Ma i dazi potrebbero non bastare a pareggiare gli squilibri, e comunque non sono benaccetti da tutti i ventisette membri.

La difesa che manca
Per dirla con Mario Draghi, “L’Europa così com’è, muore”. Insomma, diventa marginale, e per essere competitiva rispetto agli Usa e alla Cina, deve cambiare non solo il passo ma la propria agenda.

Certo, Trump e Vance non hanno ancora vinto le elezioni di novembre e con il ritiro di Biden i giochi si sono riaperti, ma l’Europa deve avere una progettualità e prepararsi. Anche sulla difesa: “Non esiste una difesa comune perché non c’è un’industria della difesa e nessuno scudo Ue”, sottolinea Barbera. Che riflette: “Trump non potrebbe mai smantellare la Nato, ma disinteressarsene, disinvestendo sì”.

E a giudicare dalle dichiarazioni del vice di Trump, J.D.Vance (secondo cui Kiev dovrebbe smetterla di difendersi dai russi per agevolare la pace), l’Unione farebbe bene a lavorarci su: “Abbiamo bisogno che l’Europa svolga un ruolo più importante nella sicurezza”, ha detto Vance e non perché non ci interessi l’Europa, è perché dobbiamo riconoscere che viviamo in un mondo in cui le risorse sono scarse”. Non manca l’approccio pedagogico al nostro continente, cita Flammini: “Il problema con l’Europa è che non fornisce abbastanza deterrenza da sola perché non ha mai preso l’iniziativa sulla propria sicurezza. La protezione americana ha permesso agli europei di atrofizzarsi”. 

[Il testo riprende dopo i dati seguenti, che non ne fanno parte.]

Lemma X8_witness :
  issecure (with_forwarded (Some "https") (req (incoming None))) (JBool true)
  = true
  /\ issecure (with_forwarded (Some "https") (req (incoming None))) (JNum 1)
     = false.
Proof.
  split; [reflexivity|].
  assert (Hn : JNum 1 <> JBool true) by discriminate.
  rewrite (X8_forwarded_header_needs_explicit_trust (req (incoming None))
             (JNum 1) (Some "https") Hn).
  reflexivity.
Defined.

Lemma index_of_char_app (c : ascii) (h rest : string) :
  index_of_char c h = None ->
  index_of_char c (h ++ String c rest)%string = Some (String.length h).
Proof.
  induction h as [|d h IH]; simpl.
  - now rewrite Ascii.eqb_refl.
  - destruct (Ascii.eqb c d); [discriminate|].
    destruct (index_of_char c h); [discriminate|].
    intros _. now rewrite IH.
Qed.

Lemma substr0_app (h rest : string) :
  substr0 (String.length h) (h ++ rest)%string = h.
Proof.
  unfold substr0. induction h as [|d h IH]; simpl.
  - now destruct rest.
  - now rewrite IH.
Qed.

(** X9: under [proxy: true] and without an encrypted connection, only the
    first entry of a comma-separated [x-forwarded-proto] counts: whatever
    follows the first comma does not change the verdict.  An absent or
    empty header is not secure. *)
Theorem X9_only_first_forwarded_entry_counts (r : Request)
  (h rest : string) :
  index_of_char "," h = None ->
  issecure (with_forwarded (Some (h ++ String "," rest)%string) r)
    (JBool true)
  = issecure (with_forwarded (Some h) r) (JBool true)
  /\ (encrypted r = false ->
      issecure (with_forwarded None r) (JBool true) = false
      /\ issecure (with_forwarded (Some EmptyString) r) (JBool true) = false).
Proof.
  intros Hc. unfold issecure.
  change (encrypted (with_forwarded ?x r)) with (encrypted r).
  destruct (encrypted r); [split; [reflexivity|discriminate]|].
  split; [|intros _; split; reflexivity].
  cbn [strict_eq_bool Bool.eqb negb x_forwarded_proto with_forwarded].
  rewrite !optstr_or_empty, Hc.
  now rewrite (index_of_char_app "," h rest Hc), substr0_app.
Qed.

Lemma X9_witness :
  index_of_char "," "http" = None
  /\ issecure
       (with_forwarded (Some "http,https") (req world_forwarded_https))
       (JBool true)
     = issecure (with_forwarded (Some "http") (req world_forwarded_https))
         (JBool true)
  /\ issecure (with_forwarded (Some "http") (req world_forwarded_https))
       (JBool true) = false.
Proof.
  split; [reflexivity|]. split; [|reflexivity].
  exact (proj1 (X9_only_first_forwarded_entry_counts
                  (req world_forwarded_https) "http" "https" eq_refl)).
Defined.

Lemma lower_char_comma (c : ascii) :
  Ascii.eqb "," (lower_char c) = Ascii.eqb "," c.
Proof. destruct c as [[] [] [] [] [] [] [] []]; reflexivity. Qed.

Lemma lower_char_idem (c : ascii) : lower_char (lower_char c) = lower_char c.
Proof. destruct c as [[] [] [] [] [] [] [] []]; reflexivity. Qed.

Lemma toLowerCase_idem (s : string) :
  toLowerCase (toLowerCase s) = toLowerCase s.
Proof.
  induction s as [|c s IH]; cbn [toLowerCase]; [reflexivity|].
  now rewrite lower_char_idem, IH.
Qed.

Lemma index_of_char_lower (s : string) :
  index_of_char "," (toLowerCase s) = index_of_char "," s.
Proof.
  induction s as [|c s IH]; cbn [index_of_char toLowerCase]; [reflexivity|].
  now rewrite lower_char_comma, IH.
Qed.

Lemma substring_lower (s : string) :
  forall n m,
    String.substring n m (toLowerCase s) =
    toLowerCase (String.substring n m s).
Proof.
  induction s as [|c s IH]; intros [|n] [|m];
    cbn [String.substring toLowerCase]; try reflexivity; now rewrite IH.
Qed.

(** The verdict on a header is the verdict on its lower-case form. *)
Lemma issecure_lower (r : Request) (trustProxy : jsval) (h : string) :
  issecure (with_forwarded (Some (toLowerCase h)) r) trustProxy
  = issecure (with_forwarded (Some h) r) trustProxy.
Proof.
  unfold issecure.
  change (encrypted (with_forwarded ?x r)) with (encrypted r).
  change (req_secure (with_forwarded ?x r)) with (req_secure r).
  cbn [x_forwarded_proto with_forwarded].
  rewrite !optstr_or_empty, index_of_char_lower.
  unfold substr0.
  destruct (index_of_char "," h) as [index|];
    rewrite ?substring_lower, !toLowerCase_idem; reflexivity.
Qed.

(** X10: [issecure] does not look at the letter case of the forwarded
    protocol: two headers that are equal once lower-cased get the same
    verdict, under every [proxy] setting. *)
Theorem X10_forwarded_header_case_insensitive (r : Request)
  (trustProxy : jsval) (h1 h2 : string) :
  toLowerCase h1 = toLowerCase h2 ->
  issecure (with_forwarded (Some h1) r) trustProxy
  = issecure (with_forwarded (Some h2) r) trustProxy.
Proof.
  intros E.
  rewrite <- (issecure_lower r trustProxy h1),
    <- (issecure_lower r trustProxy h2).
  now rewrite E.
Qed.

Lemma X10_witness :
  issecure (with_forwarded (Some "HttpS") (req world_forwarded_https))
    (JBool true) = true.
Proof.
  rewrite (X10_forwarded_header_case_insensitive
             (req world_forwarded_https) (JBool true) "HttpS" "https"
             eq_refl).
  reflexivity.
Defined.

(* ------------------------------------------------------------------ *)
(** ** Further properties: the whole of finalization *)

Lemma send_headers_frame (cfg : Config) (w : World) :
  frame (send_headers cfg w) = frame w.
Proof.
  unfold send_headers.
  destruct (headersSent w); [reflexivity|].
  destruct (hooked w); simpl; [|reflexivity].
  apply on_headers_fields.
Qed.

Lemma store_callback_no_frame (cfg : Config) (err : option StoreErr)
  (w : World) :
  frame w = None -> store_callback cfg err w = w.
Proof. unfold store_callback. now intros ->. Qed.

Lemma header_events_ended (cfg : Config) (b : bool) (w : World) :
  header_events cfg (with_ended b w) = header_events cfg w.
Proof. reflexivity. Qed.

(** The trace of a finalization, branch by branch. *)
Lemma finalize_trace (now : Z) (cfg : Config) (t : CbTiming)
  (err : option StoreErr) (chunk encoding : option string) (w : World) :
  ended w = false ->
  frame w = None ->
  trace (finalize now cfg t err chunk encoding w) =
  trace w ++ finalize_events now cfg t err chunk encoding w.
Proof.
  intros He Hf. unfold finalize, finalize_events.
  destruct (truthy (shouldDestroy cfg w)) eqn:Ed.
  - destruct (res_end_destroy now cfg t chunk encoding w He Ed)
      as (Ht & Hh & _ & Hfr).
    unfold settle_events. destruct t as [e0|]; [exact Ht|].
    rewrite (trace_store_callback_later cfg err _ _ Hfr eq_refl).
    rewrite (header_events_sent cfg _ Hh), Ht.
    now rewrite <- !app_assoc.
  - destruct (req_session (req w)) as [sess|] eqn:Es.
    + destruct (truthy (shouldSave cfg w sess)) eqn:Esv.
      * destruct (res_end_save now cfg t chunk encoding w sess He Es Esv)
          as (Ht & Hh & _ & Hfr).
        unfold settle_events. destruct t as [e0|]; [exact Ht|].
        rewrite (trace_store_callback_later cfg err _ _ Hfr eq_refl).
        rewrite (header_events_sent cfg _ Hh), Ht.
        now rewrite <- !app_assoc.
      * rewrite (res_end_no_save now cfg t chunk encoding w sess He Es Esv).
        cbn [snd].
        assert (Hfr : frame (end_call cfg (Some (chunk_or_empty chunk))
                               encoding (with_ended true (touched now w sess)))
                      = None).
        { unfold end_call. simpl. now rewrite send_headers_frame. }
        assert (Ht : trace (end_call cfg (Some (chunk_or_empty chunk))
                              encoding (with_ended true (touched now w sess)))
                     = trace w ++ header_events cfg (touched now w sess)
                       ++ [EvEnd (Some (chunk_or_empty chunk)) encoding]).
        { now rewrite trace_end_call, header_events_ended. }
        destruct t; [exact Ht|].
        now rewrite (store_callback_no_frame cfg err _ Hfr).
    + rewrite (res_end_no_session now cfg t chunk encoding w He Ed Es).
      cbn [snd].
      assert (Hfr : frame (end_call cfg (Some (chunk_or_empty chunk)) encoding
                             (emit (EvDebug "no session") (with_ended true w)))
                    = None).
      { unfold end_call. simpl. now rewrite send_headers_frame. }
      assert (Ht : trace (end_call cfg (Some (chunk_or_empty chunk)) encoding
                            (emit (EvDebug "no session")
                               (with_ended true w)))
                   = trace w ++ [EvDebug "no session"]
                     ++ header_events cfg w
                     ++ [EvEnd (Some (chunk_or_empty chunk)) encoding]).
      { rewrite trace_end_call. simpl. rewrite <- app_assoc. simpl.
        repeat f_equal. }
      destruct t; [exact Ht|].
      now rewrite (store_callback_no_frame cfg err _ Hfr).
Qed.

Lemma only_error_events (kind : Event -> bool) (err : option StoreErr) :
  (forall s, kind (EvConsoleError s) = false) ->
  only kind (error_events err) = [].
Proof. intros H. destruct err; simpl; [now rewrite H|reflexivity]. Qed.

Lemma only_settle_events (kind : Event -> bool) (cfg : Config)
  (done : string) (t : CbTiming) (err : option StoreErr) (chunk : string)
  (encoding : option string) (w : World) :
  (forall m, kind (EvDebug m) = false) ->
  (forall s, kind (EvConsoleError s) = false) ->
  (forall c e, kind (EvEnd c e) = false) ->
  (forall c e, kind (EvWrite c e) = false) ->
  only kind (settle_events cfg done t err chunk encoding w) =
  only kind (header_events cfg w).
Proof.
  intros Hd Hc He Hw. unfold settle_events, commit_events.
  destruct t as [e0|]; rewrite !only_app, ?(only_error_events kind) by auto;
    simpl; rewrite ?Hd, ?He, ?Hw; simpl; now rewrite ?app_nil_r.
Qed.

Lemma only_cookie_header_events (cfg : Config) (w : World) :
  only is_set_cookie (header_events cfg w) = cookie_events cfg w.
Proof.
  unfold header_events, listener_events, cookie_events.
  destruct (headersSent w); [reflexivity|].
  destruct (hooked w); [|reflexivity].
  destruct (req_session (req w)) as [sess|]; [|reflexivity].
  destruct (secure (cookie sess) && negb (issecure (req w) (trustProxy cfg)));
    [reflexivity|].
  now destruct (truthy (shouldSetCookie cfg w sess)).
Qed.

(** The store calls of a finalization. *)
Lemma finalize_store_calls (now : Z) (cfg : Config)
  (t : CbTiming) (err : option StoreErr) (chunk encoding : option string)
  (w : World) :
  ended w = false ->
  frame w = None ->
  let w' := finalize now cfg t err chunk encoding w in
  only is_store_destroy (trace w') =
    only is_store_destroy (trace w)
    ++ (if optstr_truthy (sessionID (req w)) && unsetDestroy cfg
           && match req_session (req w) with None => true | Some _ => false end
        then [EvStoreDestroy (sessionID (req w))] else [])
  /\ only is_store_set (trace w') =
     only is_store_set (trace w)
     ++ match req_session (req w) with
        | Some sess =>
            if truthy (shouldSave cfg w sess)
            then [EvStoreSet (id sess) (resetMaxAge now sess)] else []
        | None => []
        end.
Proof.
  intros He Hf w'. subst w'.
  rewrite (finalize_trace now cfg t err chunk encoding w He Hf).
  rewrite !only_app. unfold finalize_events.
  rewrite <- shouldDestroy_truthy.
  destruct (truthy (shouldDestroy cfg w)) eqn:Ed.
  - assert (Es : req_session (req w) = None).
    { rewrite shouldDestroy_truthy in Ed.
      destruct (req_session (req w)); [|reflexivity].
      now rewrite andb_false_r in Ed. }
    rewrite Es, !only_app, !only_settle_events by reflexivity.
    rewrite (only_header_events _ cfg w silent_store_destroy),
      (only_header_events _ cfg w silent_store_set).
    split; reflexivity.
  - destruct (req_session (req w)) as [sess|] eqn:Es.
    + destruct (truthy (shouldSave cfg w sess)).
      * rewrite !only_app, !only_settle_events by reflexivity.
        rewrite (only_header_events _ cfg _ silent_store_destroy),
          (only_header_events _ cfg _ silent_store_set).
        split; reflexivity.
      * rewrite !only_app.
        rewrite (only_header_events _ cfg _ silent_store_destroy),
          (only_header_events _ cfg _ silent_store_set).
        split; reflexivity.
    + rewrite !only_app.
      rewrite (only_header_events _ cfg _ silent_store_destroy),
        (only_header_events _ cfg _ silent_store_set).
      split; reflexivity.
Qed.

(** X11: a finalization calls the store at most once.  [store.destroy] is
    called, with the id of the request, exactly when that id is truthy,
    [unset] is ['destroy'] and no session is attached; [store.set] is called
    exactly when a session is attached and [shouldSave] is truthy.  So a
    request without an id, or under [unset: 'keep'], never destroys, and a
    request without a session never saves. *)
Theorem X11_store_calls_of_a_finalization (now : Z) (cfg : Config)
  (t : CbTiming) (err : option StoreErr) (chunk encoding : option string)
  (w : World) :
  ended w = false ->
  frame w = None ->
  let w' := finalize now cfg t err chunk encoding w in
  only is_store_destroy (trace w') =
    only is_store_destroy (trace w)
    ++ (if optstr_truthy (sessionID (req w)) && unsetDestroy cfg
           && match req_session (req w) with None => true | Some _ => false end
        then [EvStoreDestroy (sessionID (req w))] else [])
  /\ only is_store_set (trace w') =
     only is_store_set (trace w)
     ++ match req_session (req w) with
        | Some sess =>
            if truthy (shouldSave cfg w sess)
            then [EvStoreSet (id sess) (resetMaxAge now sess)] else []
        | None => []
        end.
Proof. apply finalize_store_calls. Qed.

Baricentro dell’Ue spostato a Est
Negli ultimi due anni, il baricentro dell’Unione si è spostato a Est: con il motore franco-tedesco che ha smesso di funzionare, il fianco orientale europeo è diventato più determinante di quello a Ovest di cui l’Italia fa parte. Certo, i paesi dell’Est Europa sono più piccoli e poveri ma con la guerra vicina, hanno acquisito consapevolezza dei pericoli “esistenziali” che incombono. 

E l’Italia? 
Dal prossimo anno l’interlocutore del secondo debito dell’Ue non sarà più Paolo Gentiloni, il commissario uscente all’Economia: e per il ministro Giorgetti che nel frattempo deve concordare la “traiettoria tecnica” dei conti italiani dei prossimi 7 anni, questa sarà una grana in più. Oltre quella del Recovery Plan sulla cui scadenza il ministro dell’Economia italiano ha iniziato a chiedere una proroga alla scadenza (giugno 2026). Ma può “il Paese che ha detto no a von der Leyen chiedere ulteriori deroghe all’attuazione del piano per il quale ha già ottenuto svariate concessioni?”, si chiede Barbera. Occorre aspettare per conoscere la risposta. Ma intanto, a settembre, si apre un dossier molto delicato per l’Italia: la prima applicazione del nuovo Patto di stabilità. E Giorgetti ha già detto che le indicazioni della Commissione saranno rispettate.